## Work item
Using the data below, return every line that holds the word "which".

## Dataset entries
- - -

(** * Financial dashboard backend: provider resolution, cooldown, cache and
      indicator arithmetic

    A shallow embedding of the service layer under [Backend/services], of
    the Angel One and currency handlers of [main_combined.py], and of the
    pandas expressions they evaluate.

    - Python [str] is [string]; the methods used by the services
      ([endswith], [lower], [upper], [in], [replace]) are in [PyStr].
      [float] and [int] on text are parameters ([text_conversions]).
    - Python [dict] is a [gmap string _].
    - Network collaborators (yfinance, the Alpha Vantage client, the Angel One
      REST endpoints, the exchange-rate endpoint) are oracles passed as
      arguments; every call made to one is appended to a call log or
      counted, which is what a test double would observe.
    - [datetime] values are integers counting microseconds.
    - pandas [float64] cells are [fval]: an exact rational, one of the two
      infinities, or NaN.  Rounding is not modelled; the special values
      follow IEEE 754 the way numpy evaluates them (no exception on a zero
      divisor). *)

From Stdlib Require Import ZArith QArith Qabs Lia Lqa Bool.
From Stdlib Require Import Ascii.
From Stdlib Require String.
From stdpp Require Import base option list strings gmap fin_maps.

Local Open Scope Z_scope.

(* ===================================================================== *)
(** ** Python string methods *)
(* ===================================================================== *)

Module PyStr.

(** [s.startswith(p)] *)
Fixpoint startswith (s p : string) : bool :=
  match p, s with
  | EmptyString, _ => true
  | String _ _, EmptyString => false
  | String a p', String b s' => if Ascii.eqb a b then startswith s' p' else false
  end.

Fixpoint drop (n : nat) (s : string) : string :=
  match n, s with
  | O, _ => s
  | S _, EmptyString => EmptyString
  | S k, String _ s' => drop k s'
  end.

Fixpoint take (n : nat) (s : string) : string :=
  match n, s with
  | O, _ => EmptyString
  | S _, EmptyString => EmptyString
  | S k, String c s' => String c (take k s')
  end.

(** [s.endswith(suffix)] *)
Definition endswith (s suffix : string) : bool :=
  let n := String.length s in
  let m := String.length suffix in
  (m <=? n)%nat && String.eqb (drop (n - m) s) suffix.

(** [needle in s] *)
Fixpoint contains (needle s : string) : bool :=
  startswith s needle ||
  match s with
  | EmptyString => false
  | String _ s' => contains needle s'
  end.

Definition lower_ascii (c : ascii) : ascii :=
  let n := nat_of_ascii c in
  if (65 <=? n)%nat && (n <=? 90)%nat then ascii_of_nat (n + 32) else c.

(** [s.lower()], on ASCII text. *)
Fixpoint lower (s : string) : string :=
  match s with
  | EmptyString => EmptyString
  | String c s' => String (lower_ascii c) (lower s')
  end.

(** [s.replace(old, new)] for a non-empty [old]: occurrences are found
    scanning left to right and do not overlap.  [skip] counts the
    characters of the current occurrence that are still to be dropped. *)
Fixpoint replace_from (old new : string) (skip : nat) (s : string) : string :=
  match s with
  | EmptyString => EmptyString
  | String c s' =>
      match skip with
      | S k => replace_from old new k s'
      | O =>
          if startswith s old
          then new +:+ replace_from old new (String.length old - 1) s'
          else String c (replace_from old new 0 s')
      end
  end.

Definition replace (s old new : string) : string := replace_from old new 0 s.

(** Truthiness of a string: [bool(s)]. *)
Definition truthy (s : string) : bool :=
  match s with EmptyString => false | _ => true end.

(** Whether [s] is ASCII text. *)
Fixpoint is_ascii (s : string) : bool :=
  match s with
  | EmptyString => true
  | String c s' => (nat_of_ascii c <? 128)%nat && is_ascii s'
  end.

Definition upper_ascii (c : ascii) : ascii :=
  let n := nat_of_ascii c in
  if (97 <=? n)%nat && (n <=? 122)%nat then ascii_of_nat (n - 32) else c.

(** [s.upper()] on ASCII text, where it turns the letters a to z into
    capitals and nothing else.  Python also maps letters outside ASCII
    (some of them to ASCII capitals): what is said of the result of
    [upper] below is said of arguments that satisfy [is_ascii]. *)
Fixpoint upper (s : string) : string :=
  match s with
  | EmptyString => EmptyString
  | String c s' => String (upper_ascii c) (upper s')
  end.

End PyStr.

(* ===================================================================== *)
(** ** services/symbol_mapping.py *)
(* ===================================================================== *)

Module SymbolMapping.

Definition indian_to_us_mapping : gmap string string :=
  list_to_map
    [ ("RELIANCE.NS", "RELIANCE.BSE");
      ("TCS.NS", "TCS.BSE");
      ("HDFCBANK.NS", "HDB");
      ("INFY.NS", "INFY");
      ("HINDUNILVR.NS", "HINDUNILEVR.BSE");
      ("ITC.NS", "ITC.BSE");
      ("SBIN.NS", "SBIN.BSE");
      ("BHARTIARTL.NS", "BHRT.BSE");
      ("KOTAKBANK.NS", "KOTAKBANK.BSE");
      ("LT.NS", "LTT.BSE");
      ("WIPRO.NS", "WIT");
      ("ASIANPAINT.NS", "ASIANPAINT.BSE");
      ("MARUTI.NS", "MARUTI.BSE");
      ("NESTLEIND.NS", "NESTLEIND.BSE");
      ("TITAN.NS", "TITAN.BSE");
      ("ULTRACEMCO.NS", "ULTRACEMCO.BSE");
      ("BAJFINANCE.NS", "BAJFINANCE.BSE");
      ("BAJAJFINSV.NS", "BAJAJFINSV.BSE");
      ("HCLTECH.NS", "HCLTECH.BSE");
      ("TECHM.NS", "TECHM.BSE") ].

Definition get_us_symbol (indian_symbol : string) : option string :=
  indian_to_us_mapping !! indian_symbol.

Definition is_indian_symbol (symbol : string) : bool :=
  PyStr.endswith symbol ".NS" || PyStr.endswith symbol ".BSE".

(** [symbol.replace('.NS', '').replace('.BSE', '')] *)
Definition base_symbol (symbol : string) : string :=
  PyStr.replace (PyStr.replace symbol ".NS" "") ".BSE" "".

Definition convert_for_alpha_vantage (symbol : string) : string :=
  if is_indian_symbol symbol then
    match get_us_symbol symbol with
    | Some us_symbol =>
        if PyStr.truthy us_symbol then us_symbol else base_symbol symbol
    | None => base_symbol symbol
    end
  else symbol.
(** [st.session_state.username] *)
Definition get_username : A (option string) :=
  fun w =>
    match ss_username (state w) with
    | Some u => (Returned u, w)
    | None => (Raised (AttributeError "username"), w)
    end.

(** [st.session_state.get("token")]: [None] on a missing key. *)
Definition session_token (ss : session_state) : option string :=
  match ss_token ss with
  | Some t => t
  | None => None
  end.

(** The three assignments [st.session_state.authenticated = a],
    [.username = u], [.token = t]. *)
Definition set_identity (a : bool) (u t : option string) : A unit :=
  fun w => (Returned tt, World (auth w) (SessionState (Some a) (Some u) (Some t)) (rendered w)).

(** The loop of [_init_session_state]: a key gets its default only when it
    is not in the session state. *)
Definition init_defaults (ss : session_state) : session_state :=
  SessionState
    (match ss_authenticated ss with Some b => Some b | None => Some false end)
    (match ss_username ss with Some u => Some u | None => Some None end)
    (match ss_token ss with Some t => Some t | None => Some None end).

Definition _init_session_state : A unit :=
  fun w => (Returned tt, World (auth w) (init_defaults (state w)) (rendered w)).

Definition MSG_ENTER_BOTH : string := "Please enter both username and password.".
Definition MSG_INVALID : string := "Invalid username or password.".

Definition _show_login_form (rq : request) : A unit :=
  let+ _ := render LoginForm in
  match rq_submitted rq with
  | Some (username, password) =>
      if negb (truthy username) || negb (truthy password) then
        render (ErrorBox MSG_ENTER_BOTH)
      else
        let+ ok := lift (verify_user username (Utf8 password)) in
        if ok then
          let+ token := lift (create_session (rq_rnd rq) (rq_login_now rq) username) in
          let+ _ := set_identity true (Some username) (Some token) in
          let+ hours := lift duration_hours in
          let+ delta := lift (timedelta_hours hours) in
          let+ expires := lift (datetime_add (rq_login_utcnow rq) delta) in
          let+ _ := render (CookieSet COOKIE_NAME token expires) in
          stop
        else
          let+ _ := render (ErrorBox MSG_INVALID) in
          render TestAccounts
  | None => render TestAccounts
  end.

(** [cookie_manager.delete(name)] of the library
    extra-streamlit-components, which is not part of the repository: it
    hands the delete instruction to its component and then removes the
    cookie from the manager's own dict of cookies, which raises
    [KeyError(name)] when that dict does not hold the cookie. What the
    manager's dict holds is the environment's to say. *)
Definition cookie_manager_delete (rq : request) (name : string) : A unit :=
  let+ _ := render (CookieDelete name) in
  if rq_delete_keyerror rq then (fun w => (Raised (CookieKeyError name), w)) else aret tt.

Definition _logout (rq : request) : A unit :=
  let+ token := (fun w => (Returned (session_token (state w)), w)) in
  let+ _ := match token with
            | Some token => if truthy token then lift (destroy_session token) else aret tt
            | None => aret tt
            end in
  let+ _ := set_identity false None None in
  let+ _ := cookie_manager_delete rq COOKIE_NAME in
  stop.

(** The first half of the block under
    [if not st.session_state.authenticated:]: the identity is restored
    from the cookie of the request when its token validates to a non-empty
    username. *)
Definition restore_from_cookie (rq : request) : A unit :=
  match request_cookie (rq_cookies rq) with
  | Some token =>
      if truthy token then
        let+ user := lift (validate_session (rq_gate_now rq) token) in
        match user with
        | Some u =>
            if truthy u then set_identity true (Some u) (Some token) else aret tt
        | None => aret tt
        end
      else aret tt
  | None => aret tt
  end.

(** The block under [if not st.session_state.authenticated:]. *)
Definition gate (rq : request) : A unit :=
  let+ _ := restore_from_cookie rq in
  let+ authenticated := get_authenticated in
  if negb authenticated then
    let+ _ := _show_login_form rq in
    stop
  else aret tt.

(** What follows the gate: the sidebar with the logout button, then the
    selected page. *)
Definition authenticated_part (rq : request) : A unit :=
  let+ username := get_username in
  let+ _ := render (Sidebar username) in
  let+ _ := (if rq_logout rq then _logout rq else aret tt) in
  render PageRun.

(** One run of [app.py], top to bottom. *)
Definition script (rq : request) : A unit :=
  let+ _ := _init_session_state in
  let+ authenticated := get_authenticated in
  let+ _ := (if negb authenticated then gate rq else aret tt) in
  authenticated_part rq.

(** A tab that has not run the script yet. *)
Definition fresh_tab : session_state := SessionState None None None.
(** The scores shown by an accepted run whose model calls return. *)
Lemma analyze_scores (target_keyword my_content_final : str) (s : session)
      (emb_kw emb_my : vector) (score : float) :
  target_keyword <> [] ->
  50 <= length (strip my_content_final) ->
  model_encode W target_keyword = inr emb_kw ->
  model_encode W my_content_final = inr emb_my ->
  model_similarity W emb_kw emb_my = inr score ->
  (exists rest,
     log (analyze W target_keyword my_content_final s)
     = metric_log target_keyword my_content_final emb_kw emb_my score ++ rest /\
     shown_scores rest = []) /\
  (forall relevance gap,
     res (analyze W target_keyword my_content_final s)
     = Returned (AuditReport relevance gap) ->
     relevance = {| rel_score := score; rel_band := band score |}).
Proof.
  intros Ht Hd H1 H2 H3.
  rewrite (analyze_accepted W _ _ s Ht Hd), H1, H2, H3.
  destruct (progress_accepts score).
  2: { cbn [log res]. split; [|discriminate].
       exists []. split; [rewrite app_nil_r; reflexivity|reflexivity]. }
  cbv zeta.
  assert (Hband : forall rest,
            shown_scores (st_progress score :: band_message (band score) :: rest)
            = shown_scores rest).
  { intros rest. destruct (band score); reflexivity. }
  unfold scoring_log, metric_log.
  destruct (s !! "competitor_text"%string) as [[|x ct]|]; cbn [log res app].
  - split; [eexists; split; [reflexivity|rewrite Hband; reflexivity]|].
    intros relevance gap [= <- _]. reflexivity.
  - split; [eexists; split;
            [reflexivity|rewrite Hband; apply gap_analysis_scores]|].
    destruct (res (gap_analysis W (x :: ct) my_content_final s));
      try discriminate.
    intros relevance gap [= <- _]. reflexivity.
  - split; [eexists; split; [reflexivity|rewrite Hband; reflexivity]|].
    discriminate.
Qed.

Lemma shown_scores_metric_log (target_keyword my_content_final : str)
      (emb_kw emb_my : vector) (score : float) (rest : list effect) :
  shown_scores
    (metric_log target_keyword my_content_final emb_kw emb_my score ++ rest)
  = score :: shown_scores rest.
Proof. reflexivity. Qed.

(** C7. For a non-empty keyword and an accepted content, when the
    embedding model returns a vector for each and the similarity of the
    two vectors is returned, the score shown and reported is that value as
    it was returned: the log starts with the two encodings, the similarity
    call on their results, and the display of that value; no other score
    is shown; and a report that is returned carries it. The command-line
    round prints the value of the same three calls. *)
Theorem score_is_similarity (target_keyword my_content_final : str)
        (s : session) (emb_kw emb_my : vector) (score : float) :
  target_keyword <> [] ->
  50 <= length (strip my_content_final) ->
  model_encode W target_keyword = inr emb_kw ->
  model_encode W my_content_final = inr emb_my ->
  model_similarity W emb_kw emb_my = inr score ->
  (exists rest,
     log (analyze W target_keyword my_content_final s)
     = [call_encode target_keyword; call_encode my_content_final;
        call_similarity emb_kw emb_my; st_metric score] ++ rest) /\
  shown_scores (log (analyze W target_keyword my_content_final s)) = [score] /\
  (forall relevance gap,
     res (analyze W target_keyword my_content_final s)
     = Returned (AuditReport relevance gap) ->
     rel_score relevance = score) /\
  (forall lines,
     join [10%N] lines = my_content_final ->
     Scorer.round W target_keyword lines s
     = mkRun [call_encode target_keyword; call_encode my_content_final;
              call_similarity emb_kw emb_my; print_score score;
              Scorer.feedback score] s (Returned Scorer.Continue)).
Proof.
  intros Ht Hd H1 H2 H3.
  destruct (analyze_scores _ _ s _ _ _ Ht Hd H1 H2 H3)
    as [(rest & Hlog & Hrest) Hres].
  split; [|split; [|split]].
  - rewrite Hlog. unfold metric_log. eexists. reflexivity.
  - rewrite Hlog, shown_scores_metric_log, Hrest. reflexivity.
  - intros relevance gap Hr. rewrite (Hres relevance gap Hr). reflexivity.
  - intros lines Hl. unfold Scorer.round. rewrite Hl.
    destruct target_keyword as [|c t]; [congruence|].
    destruct my_content_final as [|d dt]; [cbn in Hd; lia|].
    io_red. rewrite H1. io_red. rewrite H2. io_red. rewrite H3. reflexivity.
Qed.

(** The log and the result of the block depend on the session state
    through the stored competitor text only. *)
Lemma analyze_session (target_keyword my_content_final : str) (s s' : session) :
  s !! "competitor_text"%string = s' !! "competitor_text"%string ->
  log (analyze W target_keyword my_content_final s)
  = log (analyze W target_keyword my_content_final s') /\
  res (analyze W target_keyword my_content_final s)
  = res (analyze W target_keyword my_content_final s').
Proof.
  intros Hc.
  destruct target_keyword as [|c t]; [split; reflexivity|].
  destruct (Nat.lt_ge_cases (length (strip my_content_final)) 50) as [H|H].
  - rewrite !(analyze_short_content W (c :: t) my_content_final);
      try congruence; try exact H. split; reflexivity.
  - rewrite !(analyze_accepted W (c :: t) my_content_final);
      try congruence; try exact H.
    rewrite Hc.
    destruct (model_encode W (c :: t)); [split; reflexivity|].
    destruct (model_encode W my_content_final); [split; reflexivity|].
    destruct (model_similarity W _ _) as [e|score]; [split; reflexivity|].
    destruct (progress_accepts score); [|split; reflexivity].
    cbv zeta.
    destruct (s' !! "competitor_text"%string) as [[|x ct]|];
      [split; reflexivity| |split; reflexivity].
    destruct (gap_analysis_session W (x :: ct) my_content_final s s')
      as [Hl Hr].
    cbn [log res]. rewrite Hl, Hr. split; reflexivity.
Qed.

(** The scores shown do not depend on the session state at all. *)
Lemma analyze_scores_session (target_keyword my_content_final : str)
      (s s' : session) :
  shown_scores (log (analyze W target_keyword my_content_final s))
  = shown_scores (log (analyze W target_keyword my_content_final s')).
Proof.
  destruct target_keyword as [|c t]; [reflexivity|].
  destruct (Nat.lt_ge_cases (length (strip my_content_final)) 50) as [H|H].
  - rewrite !(analyze_short_content W (c :: t) my_content_final);
      try congruence; try exact H. reflexivity.
  - destruct (model_encode W (c :: t)) as [e|emb_kw] eqn:H1;
      [|destruct (model_encode W my_content_final) as [e|emb_my] eqn:H2;
        [|destruct (model_similarity W emb_kw emb_my) as [e|score] eqn:H3]].
    4: { assert (Ht : c :: t <> []) by congruence.
         destruct (analyze_scores _ _ s _ _ _ Ht H H1 H2 H3)
           as [(rest & -> & Hrest) _].
         destruct (analyze_scores _ _ s' _ _ _ Ht H H1 H2 H3)
           as [(rest' & -> & Hrest') _].
         rewrite !shown_scores_metric_log, Hrest, Hrest'. reflexivity. }
    all: rewrite !(analyze_accepted W (c :: t) my_content_final);
      try congruence; try exact H.
    all: rewrite ?H1, ?H2, ?H3; reflexivity.
Qed.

- - -

## Output
      counted, which is what a test double would observe.
    extra-streamlit-components, which is not part of the repository: it
    cookie from the manager's own dict of cookies, which raises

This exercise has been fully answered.